3. Push the needle vertically into the centre of the vial stopper, keeping the vial in an upright position. Then, inject into the vial 5ml of sodium chloride 9mg/ml (0.9%) solution for injection using aseptic technique.
4. Shake gently until the solution is free from visible particles.
5. Assemble a sterile needle (18G x 1½”, 1.2mm x 40mm) with 5-micron filter (acrylic copolymer membrane on a non-woven nylon) onto a 1ml sterile syringe. Push this syringe vertically into the centre of the vial stopper, keeping the vial in an upright position.
6. Aseptically aspire at least 0.1ml of the solution.
7. Disconnect the 5-micron filter needle from the syringe and assemble the syringe with an appropriate anterior chamber cannula.
8. Carefully expel the air from the syringe and adjust the dose to the 0.1ml mark on the syringe. The syringe is ready for injection.

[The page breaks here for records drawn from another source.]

(** X12.  [createSession] works on its own id and on the session the
    limit check evicts, and on nothing else: every other id keeps its
    client, QR code, status, activity stamp and lock.  On disk, the only
    removals it asks for are those of the directories that [path.join]
    gives for the evicted id and for its own id; for an id such as
    ["c/"] these are the directories of session ["c"]. *)
Theorem createSession_frame (cfg : Config) (env : Env) (userId v : string)
    (w : World) :
  v <> userId ->
  evicted cfg w <> Some v ->
  let w' := snd (createSession cfg env userId w) in
  same_entries v (sm w) (sm w') /\
  exists k : nat,
    removals (trace w') =
    (removals (trace w)
       ++ match evicted cfg w with
          | Some o => dirs_on_disk env o (disk w)
          | None => []
          end
       ++ concat (replicate k (dirs_on_disk env userId (disk w))))%list.
Proof.
  intros Hv He. cbv zeta. split; [|apply removals_createSession].
  eapply same_entries_trans;
    [|apply (createSession_after_limit_other cfg env userId v w Hv)].
  destruct (evicted cfg w) as [o|]; [|apply same_entries_refl].
  simpl. apply purge_other. congruence.
Qed.

(** Room for three sessions, three sessions running: creating ["d"]
    evicts ["a"] and leaves ["c"] alone.  The directories of the id
    ["c/"] are those of session ["c"]. *)
Lemma createSession_frame_witness :
  same_entries "c" (sm world_three)
    (sm (snd (createSession (config_max 3) env_ok "d" world_three))) /\
  sessionAuthPath env_ok "c/" = sessionAuthPath env_ok "c" /\
  sessionCachePath env_ok "c/" = sessionCachePath env_ok "c".
Proof.
  split; [|split; reflexivity].
  apply (createSession_frame (config_max 3) env_ok "d" "c" world_three);
    [discriminate|vm_compute; discriminate].
Defined.

Lemma world_three_registry_ok : registry_ok (config_max 3) 1 world_three.
Proof.
  split; [|split].
  - intros u.
    change (sessions (sm world_three))
      with ({["a" := 0%nat; "b" := 1%nat; "c" := 2%nat]} : gmap string Client).
    change (lastActivity (sm world_three))
      with [("a", 100); ("b", 200); ("c", 1940000)].
    destruct (decide ("a" = u)) as [<-|Ha]; [vm_compute; split; eauto|].
    destruct (decide ("b" = u)) as [<-|Hb]; [vm_compute; split; eauto|].
    destruct (decide ("c" = u)) as [<-|Hc]; [vm_compute; split; eauto|].
    rewrite !lookup_insert_ne, lookup_singleton_ne by assumption.
    cbn [JsMap.get].
    rewrite (proj2 (String.eqb_neq _ _) Ha), (proj2 (String.eqb_neq _ _) Hb),
      (proj2 (String.eqb_neq _ _) Hc).
    split; intros [x Hx]; discriminate.
  - vm_compute. discriminate.
  - intros u t H. simpl in H. rewrite !elem_of_cons, elem_of_nil in H.
    destruct H as [H|[H|[H|[]]]]; inversion H; subst; split;
      (reflexivity || (vm_compute; discriminate)).
Qed.

(** The trace of [createSession] starts with what the limit check
    adds. *)
Lemma createSession_trace_after_limit (cfg : Config) (env : Env)
    (userId : string) (w : World) :
  exists more,
    trace (snd (createSession cfg env userId w)) =
    (trace match evicted cfg w with
           | Some o => destroyed env o w
           | None => w
           end ++ more)%list.
Proof.
  rewrite createSession_eq. cbv zeta.
  set (w0 := match evicted cfg w with Some o => destroyed env o w | None => w end).
  assert (Hnew : forall w2 pre, trace w2 = (trace w0 ++ pre)%list ->
            exists more,
              trace (snd (create_new env userId w2)) = (trace w0 ++ more)%list).
  { intros w2 pre Hpre. rewrite create_new_eq. cbv zeta.
    destruct (client_ctor env (trace w2) userId) as [msg|].
    - unfold destroyed. simpl. rewrite Hpre. eexists.
      rewrite <- !app_assoc. reflexivity.
    - destruct (client_initialize env _ (next_client w2)) as [msg|].
      + unfold destroyed. simpl. rewrite Hpre. eexists.
        rewrite <- !app_assoc. reflexivity.
      + simpl. rewrite Hpre. eexists. rewrite <- !app_assoc. reflexivity. }
  destruct (sessions (sm w0) !! userId) as [c|].
  2:{ apply (Hnew w0 []). now rewrite app_nil_r. }
  destruct (status_includes live_statuses (sessionStatus (sm w0) !! userId)).
  { exists []. simpl. now rewrite app_nil_r. }
  apply (Hnew (destroyed env userId w0)
           (teardown_effects env userId w0
              ++ rm_effects (sessionAuthPath env userId) (disk w0)
              ++ rm_effects (sessionCachePath env userId) (disk w0))%list).
  reflexivity.
Qed.

(** X13.  At the session limit, with every activity stamp in the past,
    [createSession] evicts a session whose stamp is the smallest of all:
    [destroy] is called on its client handle and, unless it is the id
    being created, no record of it is left afterwards; the registry is
    within its limit again. *)
Theorem createSession_evicts_least_recently_active (cfg : Config) (env : Env)
    (userId : string) (w : World) :
  registry_ok cfg 1 w ->
  0 < maxSessions (cfg_sessions cfg) ->
  maxSessions (cfg_sessions cfg) <= Z.of_nat (size (sessions (sm w))) ->
  JsString.truthy userId = true ->
  let w' := snd (createSession cfg env userId w) in
  exists o t_o c,
    evicted cfg w = Some o /\
    ((o, t_o) ∈ lastActivity (sm w)) /\
    (forall u t, (u, t) ∈ lastActivity (sm w) -> t_o <= t) /\
    sessions (sm w) !! o = Some c /\
    (EDestroy c ∈ trace w') /\
    (o <> userId -> no_record o (sm w')) /\
    Z.of_nat (size (sessions (sm w'))) <= maxSessions (cfg_sessions cfg).
Proof.
  intros Hok Hmax Hfull Htruthy. cbv zeta.
  pose proof Hok as (Hdom & Hsize & Hstamps).
  assert (Hne : size (sessions (sm w)) <> 0%nat) by lia.
  apply map_size_ne_0_lookup_1 in Hne as [u0 Hu0].
  apply Hdom in Hu0 as [t0 Ht0]. apply JsMap_get_elem_of in Ht0.
  destruct (Hstamps u0 t0 Ht0) as [Hpast _].
  destruct (getOldestSession_oldest w u0 t0 Ht0) as (o & t_o & Hget & Hin & Hmin);
    [lia|].
  unfold getOldestSession, bind, Date_now, gets, ret in Hget. simpl in Hget.
  injection Hget as Hfold.
  assert (Hev : evicted cfg w = Some o).
  { unfold evicted. rewrite (proj2 (Z.leb_le _ _) Hfull), Hfold.
    now destruct (Hstamps o t_o Hin) as [_ ->]. }
  assert (Hc : is_Some (sessions (sm w) !! o))
    by (apply Hdom; now apply JsMap_elem_of_get with (v := t_o)).
  destruct Hc as [c Hc].
  exists o, t_o, c. split; [exact Hev|]. split; [exact Hin|]. split; [exact Hmin|].
  split; [exact Hc|]. split; [|split].
  - destruct (createSession_trace_after_limit cfg env userId w) as [more ->].
    rewrite Hev. apply elem_of_app; left. unfold destroyed; simpl.
    apply elem_of_app; right. apply elem_of_app; left.
    unfold teardown_effects. rewrite Hc.
    apply elem_of_app; right. apply elem_of_cons; left. reflexivity.
  - intros Ho.
    pose proof (createSession_after_limit_other cfg env userId o w Ho) as Hsame.
    rewrite Hev in Hsame.
    eapply same_entries_no_record; [exact Hsame|apply destroyed_no_record].
  - pose proof (createSession_registry cfg env userId w Hok Hmax Htruthy)
      as (_ & H & _). exact H.
Qed.

(** Room for three sessions, three sessions running, ["a"] the least
    recently active: creating ["d"] evicts ["a"]. *)
Lemma createSession_evicts_least_recently_active_witness :
  let w' := snd (createSession (config_max 3) env_ok "d" world_three) in
  evicted (config_max 3) world_three = Some "a" /\
  no_record "a" (sm w') /\
  (EDestroy 0%nat ∈ trace w') /\
  Z.of_nat (size (sessions (sm w'))) <= 3.
Proof.
  destruct (createSession_evicts_least_recently_active (config_max 3) env_ok "d"
              world_three world_three_registry_ok)
    as (o & t_o & c & Hev & _ & _ & Hc & Hd & Hun & Hsize);
    [reflexivity|vm_compute; discriminate|reflexivity|].
  cbv zeta in *.
  assert (Ho : o = "a") by (vm_compute in Hev; congruence). subst o.
  assert (c = 0%nat) by (vm_compute in Hc; congruence). subst c.
  split; [exact Hev|]. split; [apply Hun; discriminate|].
  split; [exact Hd|exact Hsize].
Defined.


(** ** Idle cleanup *)

Lemma JsMap_elem_of_delete_ne {V} (k u : string) (t : V) (m : list (string * V)) :
  (u, t) ∈ JsMap.delete k m -> u <> k.
Proof.
  induction m as [|[k' v'] r IH]; simpl; intros H.
  - now apply elem_of_nil in H.
  - destruct (String.eqb_spec k' k) as [->|Hne]; [now apply IH|].
    apply elem_of_cons in H as [[= -> ->]|H]; [exact Hne|now apply IH].
Qed.

Lemma destroyed_all_clock (env : Env) (l : list string) (w : World) :
  clock (destroyed_all env l w) = clock w.
Proof.
  revert w. induction l as [|u r IH]; intros w; simpl; [reflexivity|].
  now rewrite IH.
Qed.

The reconstituted solution should be visually inspected and should only be used if it is a colourless to yellowish solution free from visible particles. It has a pH and osmolality close to the physiological values (pH about 7.3 and osmolality about 335mosmol/kg).
After use, discard the remaining of the reconstituted solution. Do not keep it for subsequent use.
Any unused medicinal product or waste material should be disposed of in accordance with local requirements. Discard used needles in a sharps container.